This package also includes: Mena pushes for nuclear future

Small modular reactor (SMR) solutions could offset concerns about capital expenditure, construction delays and spent-fuel reprocessing that large-scale nuclear power plants present.

SMRs are advanced nuclear reactors that have a power capacity of up to 300MW a unit, which is about one-third of the generating capacity of traditional nuclear power reactors, according to the International Atomic Energy Agency.

They can be factory-assembled, transported and installed in locations not suitable for larger nuclear power plants, such as industrial zones or remote areas with limited grid capacity. This makes them more affordable and easier to build than large reactors.

So far, there are only two advanced SMR installations globally, one in China and the other in Russia. The US’ NuScale is also working towards deploying its first modules in Idaho.

Saudi Arabia and Jordan have been considering deploying SMR solutions as part of their nuclear power programmes.

In 2020, King Abdullah City for Atomic & Renewable Energy (KA-Care) and South Korea’s Science & ICT (Information & Communication Technology) Ministry set up a joint venture to undertake the commercialisation and construction of South Korea’s system-integrated modular advanced reactor technology in the kingdom with the help of Korea Hydro & Nuclear Power.

Nuclear energy is having a revival moment as a recognised part of climate mitigation
Karen Young, Centre on Global Energy Policy, Columbia University

Seeking partners

Jordan, for its part, signed an agreement with Russia for the construction of two 1,000MW reactors in 2015, but the project was cancelled three years later.

Jordan is now considering small nuclear reactors and is talking to potential partners including Russia, South Korea, France and the UK to determine the optimal technical specifications and how to adapt the reactors to the Jordanian environment, Khaled Toukan, chairman of the Jordan Atomic Energy Commission, said in April.

Jordan hopes to use small nuclear reactors for water desalination and power production.

“We have done all the studies,” Toukan said at the time. “The infrastructure is in place, and studies on site selection and the provision of cooling water are in place. Now, we are comparing technologies and we want to get the go-ahead from the government.”

According to Karen Young, a senior research scholar at the Centre on Global Energy Policy at Columbia University in the US, “nuclear energy is having a revival moment as a recognised part of climate mitigation”. 

She says: “We simply do not have other ways of ramping up non-carbon energy production as easily. Technology innovations in SMRs, among others, make this look like a more viable option.”

However, SMRs are as yet unproven, points out Paddy Padmanathan, co-founder and vice-chairman of green hydrogen firm Zhero. He adds that solar and wind projects with battery energy storage systems cost significantly less, despite the subsidies some governments allocate to nuclear power plant projects.

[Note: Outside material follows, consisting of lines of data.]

(* ===== verification/Resilience.v ===== *)
(** * Resilience execution ([resilience.rs], [resilient_transport.rs])

    One executor limits how many calls run and how many wait, cancels and retries attempts, and
    stops calling through a circuit.  The attempts of one call are a [Task]; the calls of a shared
    executor are a step relation with one step per atomic access to the permits, the counter of
    waiting callers and the circuit, and with the drop of a call at each of its awaits. *)

From S2P Require Import Prelude Errors Time Messages Breaker Dsl Tasks Behaviors.

(** ** Options *)

Record ResilienceOptions := mkResilience {
  max_concurrent : Z;
  max_queued : Z;
  op_timeout : Duration;
  max_retries : nat;
  op_retry_delay : Duration;
  circuit_failure_threshold : Z;
  circuit_reset_timeout : Duration
}.

Definition ResilienceOptions_default : ResilienceOptions :=
  mkResilience 0 0 (from_secs 3) 0 0 20 (from_secs 30).

Definition options_validate (o : ResilienceOptions) : CatgaResult unit :=
  if (max_concurrent o =? 0) && negb (max_queued o =? 0)
  then fail Validation "resilience max_queued requires max_concurrent"
  else if op_timeout o =? 0 then fail Validation "resilience timeout must be positive"
  else Ok tt.

Definition options_retry_delay (o : ResilienceOptions) (retry : nat) : Duration :=
  retry_delay (op_retry_delay o) (Z.of_nat retry).

Definition recoverable (error : CatgaError) : bool :=
  negb (bool_decide (code error = Cancelled)) && is_retryable error.
Definition cancelled_error : CatgaError := CatgaError_new Cancelled "resilience operation was cancelled".
Definition unavailable (message : string) : CatgaError := CatgaError_new Unavailable message.
Definition circuit_open : CatgaError := CatgaError_new Transient "resilience circuit is open".
Definition timed_out_error : CatgaError := CatgaError_new Timeout "resilience operation timed out".

(** ** The circuit

    [Circuit] has the fields of [CircuitBreaker], and its [record_success], [open], window and
    clock are the same code. *)

Definition circuit_new (o : CircuitBreakerOptions) : CircuitBreaker := with_options o.

Definition circuit_permit (b : CircuitBreaker) (elapsed : Duration) : CatgaResult bool * CircuitBreaker :=
  let half_open b := if half_open_probe b then (Err circuit_open, b) else (Ok true, set_probe b true) in
  match bstate b with
  | CLOSED => (Ok false, b)
  | OPEN =>
      if elapsed_since_open b elapsed <? reset_timeout (options b) then (Err circuit_open, b)
      else half_open (set_probe (set_bstate b HALF_OPEN) false)
  | HALF_OPEN => half_open b
  end.

Definition circuit_record_failure (b : CircuitBreaker) (elapsed : Duration) : CircuitBreaker :=
  let b := set_window b (window_push (window b) false) in
  if trips (options b) (window b) then open b elapsed else b.

Definition circuit_complete {T} (b : CircuitBreaker) (probe : bool) (result : CatgaResult T) (elapsed : Duration)
    : CircuitBreaker :=
  match result with
  | Ok _ => record_success b probe
  | Err error =>
      if negb (recoverable error) && probe then record_success b true
      else if negb (recoverable error) then b
      else if probe then open b elapsed
      else circuit_record_failure b elapsed
  end.

(** ** The attempts of a call

    [cancelled]: the state of the caller's token.  [operation] gets the number of its attempt,
    which stands for the child token; [cancel_attempt] cancels that token. *)

Section attempts.
Context {W T : Type} (o : ResilienceOptions) (jitter : RetryJitter)
  (get_jitter : W -> Z) (set_jitter : Z -> W -> W)
  (cancelled : W -> bool) (cancel_attempt : nat -> W -> W)
  (operation : nat -> Task W (CatgaResult T)).

(** One attempt, with its timeout *)
Definition attempt (retry : nat) : Task W (CatgaResult T) :=
  await x := select_cancelled cancelled (timed (operation retry)) in
  match x with
  | None => Done (Err cancelled_error)
  | Some (Some result) => Done result
  | Some None => await _ := atomically (fun w => (tt, cancel_attempt retry w)) in Done (Err timed_out_error)
  end.

Definition next_delay (retry : nat) : Task W Duration :=
  atomically (fun w => let '(delay, state) := jitter_delay jitter (options_retry_delay o retry) (get_jitter w) in
                       (delay, set_jitter state w)).

(** The loop over [0..=max_retries] *)
Fixpoint attempts_loop (retries : list nat) : Task W (CatgaResult T) :=
  match retries with
  | [] => Done (fail Internal "resilience retry loop completed without a result")
  | retry :: rest =>
      await stop := atomically (fun w => (cancelled w, w)) in
      if stop : bool then Done (Err cancelled_error)
      else
        await result := attempt retry in
        match result with
        | Err error =>
            if (retry <? max_retries o)%nat && recoverable error then
              await delay := next_delay retry in
              if delay =? 0 then attempts_loop rest
              else
                await slept := select_cancelled cancelled sleep in
                match slept with
                | None => Done (Err cancelled_error)
                | Some _ => attempts_loop rest
                end
            else Done result
        | Ok _ => Done result
        end
  end.

Definition attempts : Task W (CatgaResult T) := attempts_loop (seq 0 (S (max_retries o))).
End attempts.

(** ** The calls of an executor *)

(** The free permits of the semaphore, [None] without a limit.  [try_acquire_owned], and the same
    access at a wake-up of [acquire_owned]: *)
Definition take_permit (p : option Z) : option (option Z) :=
  match p with
  | None => Some None
  | Some free => if 0 <? free then Some (Some (free - 1)) else None
  end.

Definition free_permit (p : option Z) : option Z := (fun free => free + 1) <$> p.

Section calls.
Context {T : Type}.

(** What a call is doing between two accesses to the shared state: *)
Inductive Phase :=
| Trying                                (* [try_acquire_owned] found no permit *)
| Queued                                (* counted as waiting, at the await of a permit *)
| Granted                               (* got a permit, still counted as waiting *)
| Unqueued                              (* cancelled while waiting, still counted *)
| HasPermit                              (* holds a permit *)
| Attempting (probe : bool)             (* at an await of its attempts *)
| Completed (result : CatgaResult T).   (* the circuit knows the result; the permit is still held *)

Record ResilienceExecutor := mkExecutor {
  ex_options : ResilienceOptions;
  permits : option Z;
  waiting : Z;
  circuit : CircuitBreaker;
  calls : list Phase
}.

Definition with_policies (o : ResilienceOptions) (c : CircuitBreakerOptions) : CatgaResult ResilienceExecutor :=
  let? _ := options_validate o in
  Ok (mkExecutor o (if max_concurrent o =? 0 then None else Some (max_concurrent o)) 0 (circuit_new c) []).

Definition with_jitter (o : ResilienceOptions) : CatgaResult ResilienceExecutor :=
  let? c := options_build (options_builder (circuit_failure_threshold o) (circuit_reset_timeout o)) in
  with_policies o c.

(** The jitter policy of an executor is a parameter of [attempts]. What a call meets next: the scheduler continues it at some time, its token is cancelled while it
    waits for a permit, its attempts end, or its future is dropped. *)
Inductive Wake :=
| Resume (now : Duration)
| CancelWait
| EndAttempts (result : CatgaResult T) (now : Duration)
| DropFuture.

(** How a call goes on, or ends: with a result, or with none when it is dropped *)
Inductive Verdict := Goes (next : Phase) | Ends (result : option (CatgaResult T)).

(** [execute] after [try_acquire_owned], access by access; [None]: the call cannot meet this.  A
    dropped call gives its permit back; nothing else runs. *)
Definition call_next (ex : ResilienceExecutor) (ph : Phase) (k : Wake)
    : option (option Z * Z * CircuitBreaker * Verdict) :=
  let same := (permits ex, waiting ex, circuit ex) in
  match ph, k with
  | Trying, Resume _ =>
      if max_queued (ex_options ex) <=? waiting ex
      then Some (same, Ends (Some (Err (unavailable "resilience executor admission queue is full"))))
      else Some ((permits ex, waiting ex + 1, circuit ex), Goes Queued)
  | Queued, Resume _ => (fun p => ((p, waiting ex, circuit ex), Goes Granted)) <$> take_permit (permits ex)
  | Queued, CancelWait => Some (same, Goes Unqueued)
  | Queued, DropFuture => Some (same, Ends None)
  | Granted, Resume _ => Some ((permits ex, waiting ex - 1, circuit ex), Goes HasPermit)
  | Unqueued, Resume _ => Some ((permits ex, waiting ex - 1, circuit ex), Ends (Some (Err cancelled_error)))
  | HasPermit, Resume now =>
      let '(r, b) := circuit_permit (circuit ex) now in
      match r with
      | Err e => Some ((free_permit (permits ex), waiting ex, b), Ends (Some (Err e)))
      | Ok probe => Some ((permits ex, waiting ex, b), Goes (Attempting probe))
      end
  | Attempting probe, EndAttempts result now =>
      Some ((permits ex, waiting ex, circuit_complete (circuit ex) probe result now), Goes (Completed result))
  | Attempting _, DropFuture => Some ((free_permit (permits ex), waiting ex, circuit ex), Ends None)
  | Completed result, Resume _ => Some ((free_permit (permits ex), waiting ex, circuit ex), Ends (Some result))
  | _, _ => None
  end.
(** *** The registry *)

Section registry_properties.
Context {TypeId : Type} `{Countable TypeId} (canonical_name : TypeId -> string).

Lemma or_insert_keeps (m : gmap string TypeId) name t n x : m !! n = Some x -> or_insert m name t !! n = Some x.
Proof.
  intros Hn. unfold or_insert. destruct (m !! name) eqn:E; [done |]. rewrite lookup_insert_ne; [done |]. intros ->. congruence.
Qed.

Lemma or_insert_all names t (m : gmap string TypeId) :
  (forall n x, m !! n = Some x -> foldl (fun m name => or_insert m name t) m names !! n = Some x)
  /\ (forall n, n ∈ names -> (forall x, m !! n = Some x -> x = t) -> foldl (fun m name => or_insert m name t) m names !! n = Some t).
Proof.
  revert m. induction names as [|name names IH]; intros m; simpl; [split; [done | by intros n []%not_elem_of_nil] |].
  destruct (IH (or_insert m name t)) as [IH1 IH2]. split.
  - intros n x Hn. by apply IH1, or_insert_keeps.
  - intros n Hin Hold. destruct (decide (n = name)) as [->|Hne].
    + apply IH1. unfold or_insert. destruct (m !! name) as [x|] eqn:E; [by rewrite E, (Hold x eq_refl) | by rewrite lookup_insert_eq].
    + apply IH2; [set_solver |]. unfold or_insert. intros x. destruct (m !! name) eqn:E; [apply Hold |].
      rewrite lookup_insert_ne by done. apply Hold.
Qed.

Lemma register_names_keeps (r : TypeRules TypeId) t canonical names n x :
  resolve_name r n = Some x -> resolve_name (snd (register_names r t canonical names)) n = Some x.
Proof.
  unfold resolve_name, register_names. intros Hn. repeat (case_match; simpl; try done); by apply or_insert_all.
Qed.

Lemma register_names_ok (r : TypeRules TypeId) t canonical names :
  fst (register_names r t canonical names) = Ok tt ->
  forall n, n ∈ names -> resolve_name (snd (register_names r t canonical names)) n = Some t.
Proof.
  unfold register_names, resolve_name. destruct (existsb _ names) eqn:Ee; [done |].
  assert (forall n x, n ∈ names -> types_by_name r !! n = Some x -> x = t) as Hold.
  { intros n x Hin Hx. destruct (decide (x = t)) as [|Hne]; [done |]. assert (existsb (fun name =>
      match types_by_name r !! name with Some t0 => negb (bool_decide (t0 = t)) | None => false end) names = true) as Ht; [| congruence].
    apply existsb_exists. exists n. split; [by apply list_elem_of_In |]. rewrite Hx. by rewrite bool_decide_eq_false_2. }
  intros Hok n Hin. destruct (canonical_names r !! t) as [reg|]; [| apply or_insert_all; [done | intros x; by apply Hold]].
  destruct (String.eqb reg canonical); simpl in *; [| done]. destruct (forallb _ names) eqn:Ef; simpl.
  - rewrite forallb_forall in Ef. specialize (Ef n (proj1 (list_elem_of_In _ _) Hin)). apply bool_decide_eq_true_1 in Ef as [x Hx].
    by rewrite Hx, (Hold n x Hin Hx).
  - apply or_insert_all; [done | intros x; by apply Hold].
Qed.

(** A name once registered means the same type for ever, whatever is registered later; and a
    registration that succeeds gives the type its canonical and its short name, an alias its
    alias as well. *)
Theorem type_names_stable (r r' : TypeRules TypeId) t alias :
  rtc (type_step canonical_name) r r' ->
  (forall n x, resolve_name r n = Some x -> resolve_name r' n = Some x)
  /\ (fst (register canonical_name r' t) = Ok tt ->
      resolve_name (snd (register canonical_name r' t)) (canonical_name t) = Some t
      /\ resolve_name (snd (register canonical_name r' t)) (short_name (canonical_name t)) = Some t)
  /\ (fst (add_alias canonical_name r' t alias) = Ok tt ->
      resolve_name (snd (add_alias canonical_name r' t alias)) alias = Some t).
Proof.
  intros Hs. split_and!.
  - induction Hs as [|r1 r2 r3 Hs _ IH]; [done |]. intros n x Hn. apply IH. destruct Hs as [r1 u|r1 u al].
    + by apply register_names_keeps.
    + pose proof (register_names_keeps r1 u (canonical_name u) [canonical_name u; short_name (canonical_name u)] n x Hn) as Hk.
      unfold add_alias, register. destruct (register_names _ _ _ _) as [[[]|e] r4]; simpl in *; [| done].
      destruct (trim_is_empty al); [done |]. destruct (types_by_name r4 !! al) as [y|] eqn:Ea; [by case_bool_decide |].
      unfold resolve_name in *. simpl. rewrite lookup_insert_ne; [done |]. intros ->. congruence.
  - intros Hok. split; apply register_names_ok; try done; set_solver.
  - unfold add_alias. destruct (register canonical_name r' t) as [[[]|e] r4]; simpl; [| done].
    destruct (trim_is_empty alias); [done |]. destruct (types_by_name r4 !! alias) as [y|] eqn:Ea; simpl.
    + case_bool_decide; [| done]. intros _. unfold resolve_name. simpl. by subst.
    + intros _. apply lookup_insert_eq.
Qed.
End registry_properties.

(** *** Digests *)

Section digest_properties.

Lemma framed_cons p parts : framed (p :: parts) = be_bytes 8 (lenZ p) ++ p ++ framed parts.
Proof. unfold framed. rewrite fmap_cons. cbn [concat]. by rewrite <- app_assoc. Qed.

Lemma length_frame {A} (p : list A) : length (be_bytes 8 (lenZ p)) = 8%nat.
Proof. unfold be_bytes. by rewrite length_rev, length_le_bytes. Qed.

Lemma framed_cons_nonempty p parts : framed (p :: parts) <> [].
Proof. rewrite framed_cons. intros He%(f_equal length). rewrite length_app, length_frame in He. simpl in He. lia. Qed.

Lemma framed_inj parts parts' :
  Forall (fun p => lenZ p <= int_max u64) parts -> Forall (fun p => lenZ p <= int_max u64) parts' ->
  framed parts = framed parts' -> parts = parts'.
Proof.
  intros Hp. revert parts'. induction Hp as [|p parts Hp _ IH]; intros parts' Hp' He; destruct Hp' as [|p' parts' Hq Hp'].
  - done.
  - by apply symmetry, framed_cons_nonempty in He.
  - by apply framed_cons_nonempty in He.
  - rewrite !framed_cons in He. apply app_inj_1 in He as [Hl He]; [| by rewrite !length_frame].
    assert (lenZ p = lenZ p') as Hpp.
    { apply (f_equal be_value) in Hl. pose proof (lenZ_nonneg p). pose proof (lenZ_nonneg p').
      rewrite !be_value_be_bytes in Hl by (split; [int_bounds; lia | done]). done. }
    apply app_inj_1 in He as [-> He]; [| unfold lenZ in Hpp; lia]. f_equal. by apply IH.
Qed.

(** Keys with framed parts are told apart: two lists of parts with the same digest are equal, or
    their frames are a collision of the hash function. *)
Theorem framed_digest_separates (sha256 : list Z -> list Z) parts parts' :
  Forall (fun p => lenZ p <= int_max u64) parts -> Forall (fun p => lenZ p <= int_max u64) parts' ->
  sha256_framed_digest sha256 parts = sha256_framed_digest sha256 parts' ->
  parts = parts' \/ (framed parts <> framed parts' /\ sha256 (framed parts) = sha256 (framed parts')).
Proof.
  intros Hp Hp' Hd. destruct (decide (framed parts = framed parts')) as [He|Hne]; [left; by apply framed_inj | by right].
Qed.

(** Without frames the parts run together. *)
Example concat_digest_ambiguous (sha256 : list Z -> list Z) :
  sha256_concat_digest sha256 [[97]; [98; 99]] = sha256_concat_digest sha256 [[97; 98]; [99]].
Proof. reflexivity. Qed.
End digest_properties.

(** ** Runs *)

Section runs.

(** Two generic messages over one payload type *)
Definition demo_type_name (t : Z) : string :=
  if t =? 1 then "shop::Created<shop::Order>" else if t =? 2 then "shop::Deleted<shop::Order>" else "shop::Cancelled".

(** The text after the last path separator of a generic type name is the end of its argument, so
    two messages over the same argument have one short name, and the second is refused. *)
Example generic_names_collide :
  short_name (demo_type_name 1) = "Order>"%string /\ short_name (demo_type_name 2) = "Order>"%string
  /\ fst (register demo_type_name (snd (register demo_type_name rules_default 1)) 2) = alias_conflict.
Proof. vm_compute. auto. Qed.

Lemma type_names_stable_witness :
  let r := snd (register demo_type_name rules_default 3) in
  let r' := snd (add_alias demo_type_name r 3 "cancelled.v1") in
  resolve_name r' "shop::Cancelled" = Some 3 /\ resolve_name r' "cancelled.v1" = Some 3.
Proof.
  intros r r'.
  destruct (type_names_stable demo_type_name r r' 3 "cancelled.v1") as (Hk & _); [apply rtc_once, ts_alias |].
  split; [apply Hk; vm_compute; reflexivity | vm_compute; reflexivity].
Defined.

Lemma type_route_exact_witness :
  let r := snd (add_type_route [] "a" "queue") in
  is_ok (fst (add_type_route r "b" "other")) = true /\ resolve_type (snd (add_type_route r "b" "other")) "a" = Some "queue"%string.
Proof.
  intros r. destruct (type_route_exact r "b" "other" (tr_add [] "a" "queue" tr_empty)) as (_ & Hok & Hr).
  split; [apply Hok; split; vm_compute; reflexivity | rewrite Hr; vm_compute; reflexivity].
Defined.

Lemma framed_digest_separates_witness :
  [[97]; [98; 99]] = [[97]; [98; 99]]
  \/ (framed [[97]; [98; 99]] <> framed [[97]; [98; 99]] /\ framed [[97]; [98; 99]] = framed [[97]; [98; 99]]).
Proof.
  apply (framed_digest_separates id); [| | reflexivity]; repeat constructor; vm_compute; discriminate.
Defined.
End runs.
(* ===== verification/ReadModels.v ===== *)
(** * Read models ([read_model.rs], [memory/read_model.rs])

    A tracker keeps changes until a strategy has applied them to a read model; a synchronizer takes
    a page of them, runs the strategy and acknowledges the page.  Synchronizers are tasks over a
    shared tracker and the user's read model.  The scheduled strategy, which several of them share,
    is a step relation over its state word. *)

From S2P Require Import Prelude Errors Time Messages Tasks.

Definition MAX_READ_MODEL_PAGE_SIZE : Z := 1024.
Definition DEFAULT_READ_MODEL_PAGE_SIZE : Z := 256.

Definition validate_read_model_page_size (max_count : Z) : CatgaResult unit :=
  if (max_count =? 0) || (MAX_READ_MODEL_PAGE_SIZE <? max_count)
  then fail Validation "read-model page size must be between 1 and MAX_READ_MODEL_PAGE_SIZE"
  else Ok tt.

Inductive ChangeKind := Created | Updated | Deleted.

Record ChangeRecord := mkChange {
  ch_id : string;
  ch_entity_type : string;
  ch_entity_id : string;
  ch_kind : ChangeKind;
  ch_event : Envelope;
  ch_timestamp : SystemTime
}.

#[global] Instance ChangeKind_eq_dec : EqDecision ChangeKind.
Proof. solve_decision. Defined.

Definition change_new (id entity_type entity_id : string) (kind : ChangeKind) (event : Envelope) (now : SystemTime) : ChangeRecord :=
  mkChange id entity_type entity_id kind event now.

(** ** The in-memory stores *)

Section stores.
Context `{!MapIter string}.

Abbreviation MemoryChangeTracker := (gmap string ChangeRecord).

Definition track (t : MemoryChangeTracker) (change : ChangeRecord) : MemoryChangeTracker := <[ch_id change := change]> t.
(* ===== verification/Kv.v ===== *)
(** * The key-value buckets of JetStream, as the NATS stores use them
    ([catga-nats/src/kv.rs], [catga-nats/src/record.rs])

    A bucket is a stream of messages; the entry of a key is its latest message, and an update names
    the revision it replaces.  The service is an interface: its operations are tasks of an unknown
    implementation, and the class [KeyValueLaws] states what its documentation promises.  A write
    that reports an error other than a wrong revision may have been stored or not; when it is stored
    later, that is a step of the surroundings.  A read may be answered by a replica that lags behind:
    it shows the bucket as it was at some moment. *)

From S2P Require Import Prelude Errors Time Tasks.

Inductive Operation := Put | Delete | Purge.

#[global] Instance Operation_eq_dec : EqDecision Operation.
Proof. solve_decision. Defined.

Record Entry := mkEntry { e_key : string; e_revision : Z; e_operation : Operation; e_value : list Z; e_created : SystemTime }.

#[global] Instance Entry_eq_dec : EqDecision Entry.
Proof. solve_decision. Defined.

(** [kv::UpdateError], as [is_revision_conflict] tells it *)
Inductive UpdateError := WrongLastSequence | UpdateFailed (text : string).

(** The messages of the bucket in order, the clock, which the service and its clients share, and
    whatever else the service has.  [nw_tokens] lists, for each identifier that was drawn, the payload it was drawn for, which
    the code does not keep. *)
Record NatsWorld (A : Type) := mkNats {
  nw_stream : list Entry;
  nw_tokens : list (list Z);
  nw_clock : SystemTime;
  nw_service : A
}.
Arguments mkNats {A}. Arguments nw_stream {A}. Arguments nw_tokens {A}. Arguments nw_clock {A}. Arguments nw_service {A}.

(** The entry of a key, and the revision that an update has to name *)
Definition latest (key : string) (stream : list Entry) : option Entry := last (filter (fun e => e_key e = key) stream).

Definition revision_of (key : string) (stream : list Entry) : Z := default 0 (e_revision <$> latest key stream).

(** No value: never written, or deleted *)
Definition vacant (key : string) (stream : list Entry) : Prop :=
  match latest key stream with Some e => e_operation e <> Put | None => True end.

Class KeyValue (A : Type) := {
  kv_entry : string -> Task (NatsWorld A) (result string (option Entry));
  kv_update : string -> list Z -> Z -> Task (NatsWorld A) (result UpdateError Z);
  kv_create : string -> list Z -> Task (NatsWorld A) (result string Z);
  kv_delete_expect_revision : string -> option Z -> Task (NatsWorld A) (result string unit);
  kv_keys : Task (NatsWorld A) (result string (list (result string string)))
}.

Section laws.
Context {A : Type}.

Definition set_service (a : A) (w : NatsWorld A) : NatsWorld A := mkNats (nw_stream w) (nw_tokens w) (nw_clock w) a.

(** A message is stored behind the others. *)
Definition written (op : Operation) (key : string) (value : list Z) (w w' : NatsWorld A) : Prop :=
  exists r a, 0 < r /\ Forall (fun e => e_revision e < r) (nw_stream w)
    /\ w' = mkNats (nw_stream w ++ [mkEntry key r op value (nw_clock w)]) (nw_tokens w) (nw_clock w) a.

(** Changes inside the service *)
Definition quiet (R : relation (NatsWorld A)) : Prop := forall w a, R w (set_service a w).

Class KeyValueLaws `{!KeyValue A} : Prop := {
  kl_entry R key w : quiet R ->
    rg R R (fun x w' =>
      match x with
      | Some (Ok found) => exists w1 seen, rtc R w w1 /\ rtc R w1 w' /\ seen `prefix_of` nw_stream w1 /\ found = latest key seen
      | Some (Err _) => True
      | None => False
      end) (kv_entry key) w;
  kl_update R key value revision w : quiet R ->
    (forall w1 w2, rtc R w w1 -> revision_of key (nw_stream w1) = revision -> written Put key value w1 w2 -> R w1 w2) ->
    rg R R (fun x w' =>
      match x with
      | Some (Ok _) => exists w1 w2, rtc R w w1 /\ revision_of key (nw_stream w1) = revision
          /\ written Put key value w1 w2 /\ rtc R w2 w'
      | Some (Err WrongLastSequence) => exists w1, rtc R w w1 /\ rtc R w1 w' /\ revision_of key (nw_stream w1) <> revision
      | Some (Err _) => True
      | None => False
      end) (kv_update key value revision) w;
  kl_create R key value w : quiet R ->
    (forall w1 w2, rtc R w w1 -> vacant key (nw_stream w1) -> written Put key value w1 w2 -> R w1 w2) ->
    rg R R (fun x w' =>
      match x with
      | Some (Ok _) => exists w1 w2, rtc R w w1 /\ vacant key (nw_stream w1) /\ written Put key value w1 w2 /\ rtc R w2 w'
      | Some (Err _) => True
      | None => False
      end) (kv_create key value) w;
  kl_delete R key expected w : quiet R ->
    (forall w1 w2, rtc R w w1 -> (forall r, expected = Some r -> revision_of key (nw_stream w1) = r) ->
       written Delete key [] w1 w2 -> R w1 w2) ->
    rg R R (fun x w' =>
      match x with
      | Some (Ok _) => exists w1 w2, rtc R w w1 /\ (forall r, expected = Some r -> revision_of key (nw_stream w1) = r)
          /\ written Delete key [] w1 w2 /\ rtc R w2 w'
      | Some (Err _) => True
      | None => False
      end) (kv_delete_expect_revision key expected) w;
  kl_keys R w : quiet R -> rg R R (fun x _ => x <> None) kv_keys w
}.
End laws.
Arguments KeyValueLaws A {_}.

(** The [entry] that each store has: an error of the service is transient. *)
Definition entry_or_transient {A} `{!KeyValue A} (key : string) : Task (NatsWorld A) (CatgaResult (option Entry)) :=
  await found := kv_entry key in
  Done (match found with Ok entry => Ok entry | Err text => fail Transient text end).

Definition read_time {A} : Task (NatsWorld A) SystemTime := atomically (fun w => (nw_clock w, w)).

(** ** Record envelopes *)

Definition MAX_CAS_RETRIES : nat := 8.

Definition cas_error (component operation : string) : CatgaError :=
  CatgaError_new Transient ("NATS " +:+ component +:+ " " +:+ operation +:+ " compare-and-set did not stabilize").

Definition PREFIX : list Z := [67; 78; 82; 49].
Definition HEADER_BYTES : nat := length PREFIX + 16.

Record CreatedRecord := mkCreated { cr_token : list Z; cr_value : list Z }.
Record NatsRecord := mkRecord { nr_token : option (list Z); nr_payload : list Z }.

Definition encode_record (token payload : list Z) : list Z := PREFIX ++ token ++ payload.

Definition record_matches (c : CreatedRecord) (r : NatsRecord) : bool := bool_decide (nr_token r = Some (cr_token c)).

Definition with_payload (r : NatsRecord) (payload : list Z) : list Z :=
  match nr_token r with None => payload | Some token => encode_record token payload end.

We simply do not have other ways of ramping up non-carbon energy production as easily

Spent fuel

Regardless of a nuclear plant’s size, the storage or reprocessing of the resulting highly radioactive solid waste is a key safety and environmental concern. 

Nuclear reactors require ceramic pellets of low-enriched uranium oxide. These are stacked vertically and encased in metallic cladding to form a fuel rod. The fuel rods are bundled into fuel assemblies that are placed into the reactor. 

The fuel pellets remain in the reactors for five or six years of operation, or until the fission process uses up the uranium fuel. 

The US, which generates about 2,000 tonnes of spent fuel a year, stores the solid waste across 70 reactor sites in the country. Research and development into how to recycle spent fuel, or to design advanced reactors that could consume it, is also under way.

With 58 nuclear power plants generating over 70 per cent of its electricity, France produces nearly 1,150 tonnes of spent fuel a year. Unlike the US, France recycles spent fuel through a process that converts spent plutonium – formed in nuclear power reactors as a by-product of burning uranium fuel – and uranium into a mixed oxide that can be reused in nuclear plants to produce more electricity.

In Iran, meanwhile, the policy at the 1,000MW Bushehr reactor entails cooling down spent fuel in an onsite pool, a process that takes at least five years. It is then transported in steel cylinders that are welded closed to a central storage location in the country’s Anarak region.

UAE policy

The UAE government is developing a long-term storage policy for spent fuel from its Barakah nuclear power plant, the first reactor of which began producing electricity in 2021. The current plan involves placing the fuel assemblies in concrete and steel-lined cooling pools located at the Barakah plant, after which they will be stored in dry casks either on site or at a long-term storage facility.

According to Emirates Nuclear Energy Corporation, the UAE still has plenty of time to make decisions about spent-fuel management, as the first batch of nuclear fuel will be stored for 20-30 years in the spent-fuel pool.